FDA Lifting Lifetime Ban on Gay Blood Donors
The Food and Drug Administration made a historic shift on Tuesday, announcing that the government agency in charge of protecting the nation’s blood supply would end the lifetime ban on blood donations for gay and bisexual men. The policy was put in place in 1983 during the early days of the HIV epidemic before reliable blood tests were available.
The new policy, which is set to be drafted in 2015, will set a twelve month deferral period since the last sexual contact for men who have had sex with another man.
The FDA says that the agency “carefully examined and considered the scientific evidence” before announcing the change. It will issue its guidance next year and open up the policy change to public comment.
Medical experts say that the change is overdue.
They point out that the FDA has been in contradiction of its own policy for other groups. The FDA only mandates a one year ban from blood donations for men or women who have had sex with an HIV positive opposite-sex partner, while at the same time mandating a lifetime ban for men who even had a single sexual contact with another man, even if that man was HIV negative.
More importantly, the science backs the policy change. Modern blood testing protects the nation’s blood supply from HIV contamination.
The shift puts the US in step with a growing number of countries whose blood donation policies accept gay donors. Several European and South American countries have no deferral period. Among those countries are Chile, Italy, Portugal, Spain and Uruguay. The US will be joining Argentina, Brazil, Finland, Japan, Sweden and the United Kingdom in having only a one year deferral period.
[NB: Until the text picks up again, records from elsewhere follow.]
(** X9. After a createCmsEntry that succeeds, the unpaginated listing of
    the collection contains the new row exactly when the requested status is
    'all' or is the status the row was created with.  So the default
    listing, which asks for published rows, shows the new row only if it
    was created as published, and never a row created without a status. *)
Theorem createCmsEntry_then_listed
    (cfg : CmsConfig) (ids ids' : nat → string) (clk clk' : nat → Timestamp)
    (n m : nat) (p : CreateCmsEntryParams) (status : option CmsEntryStatus)
    (includeRelations : option CmsIncludeRelations) (db : Db) (row : CmsEntry) :
  outcome (run (alone ids clk) n (createCmsEntry cfg p) db) = Ok row →
  let db' := final (run (alone ids clk) n (createCmsEntry cfg p) db) in
  let q := {| gc_collectionSlug := cc_collectionSlug p; gc_status := status;
              gc_includeRelations := includeRelations;
              gc_limit := None; gc_offset := None |} in
  ∃ rows,
    outcome (run (alone ids' clk') m (getCmsCollection cfg q) db') = Ok rows ∧
    (row ∈ map res_entry rows ↔
     default (Stored PUBLISHED) status = All ∨
     default (Stored PUBLISHED) status = Stored (default DRAFT (cc_status p))) ∧
    (status = None → cc_status p = None → row ∉ map res_entry rows) ∧
    (status = None → cc_status p = Some PUBLISHED → row ∈ map res_entry rows).
Proof.
  intros Hok db' q. subst db'.
  destruct (createCmsEntry_cases cfg ids clk n p db)
    as [(err & Hout & _)|(collection & Hc & Hh & Hout & Hfin)];
    rewrite Hout in Hok; [done|].
  injection Hok as <-. rewrite Hfin.
  set (row := new_row (ids (S n)) (clk (S n)) (values_of collection p)).
  set (db' := with_entries db (cmsEntryTable db ++ [row])).
  rewrite (getCmsCollection_rows cfg ids' clk' m q db' collection Hc).
  rewrite (whole_listing collection q db' eq_refl eq_refl).
  cbn [outcome]. eexists. split; [reflexivity|].
  assert (Hiff : row ∈ map res_entry
                   (map (load_relations (buildCmsRelationsQuery (gc_includeRelations q)) db')
                      (order_entries [DescCreatedAt]
                         (matching ([EqCollection (Some (coll_slug collection))]
                                      ++ status_filter
                                           (default (Stored PUBLISHED) (gc_status q)))
                            db'))) ↔
                 default (Stored PUBLISHED) status = All ∨
                 default (Stored PUBLISHED) status = Stored (default DRAFT (cc_status p))).
  { rewrite map_res_entry_load, order_desc_perm, matching_collection,
      list_elem_of_filter.
    cbn [q gc_status].
    split; [intros [[_ Hst] _]; exact Hst|].
    intros Hst. split; [split; [reflexivity | exact Hst]|].
    subst db'. cbn [cmsEntryTable with_entries]. apply elem_of_app. right.
    apply list_elem_of_here. }
  split; [exact Hiff|]. split.
  - intros -> Hs. rewrite Hiff, Hs. simpl. intros [|]; done.
  - intros -> Hs. rewrite Hiff, Hs. simpl. by right.
Qed.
No adverse effects were reported in the countries where the deferral periods were either relaxed or removed.
As a result of the FDA’s changes, the nation’s blood supply could see a major boost. The Williams Institute at UCLA estimated in 2010 that a 12 month deferral policy would increase the blood supply in the United States by nearly 90,000 pints of blood per year. Lifting the ban altogether would result in over 200,000 pints of blood per year.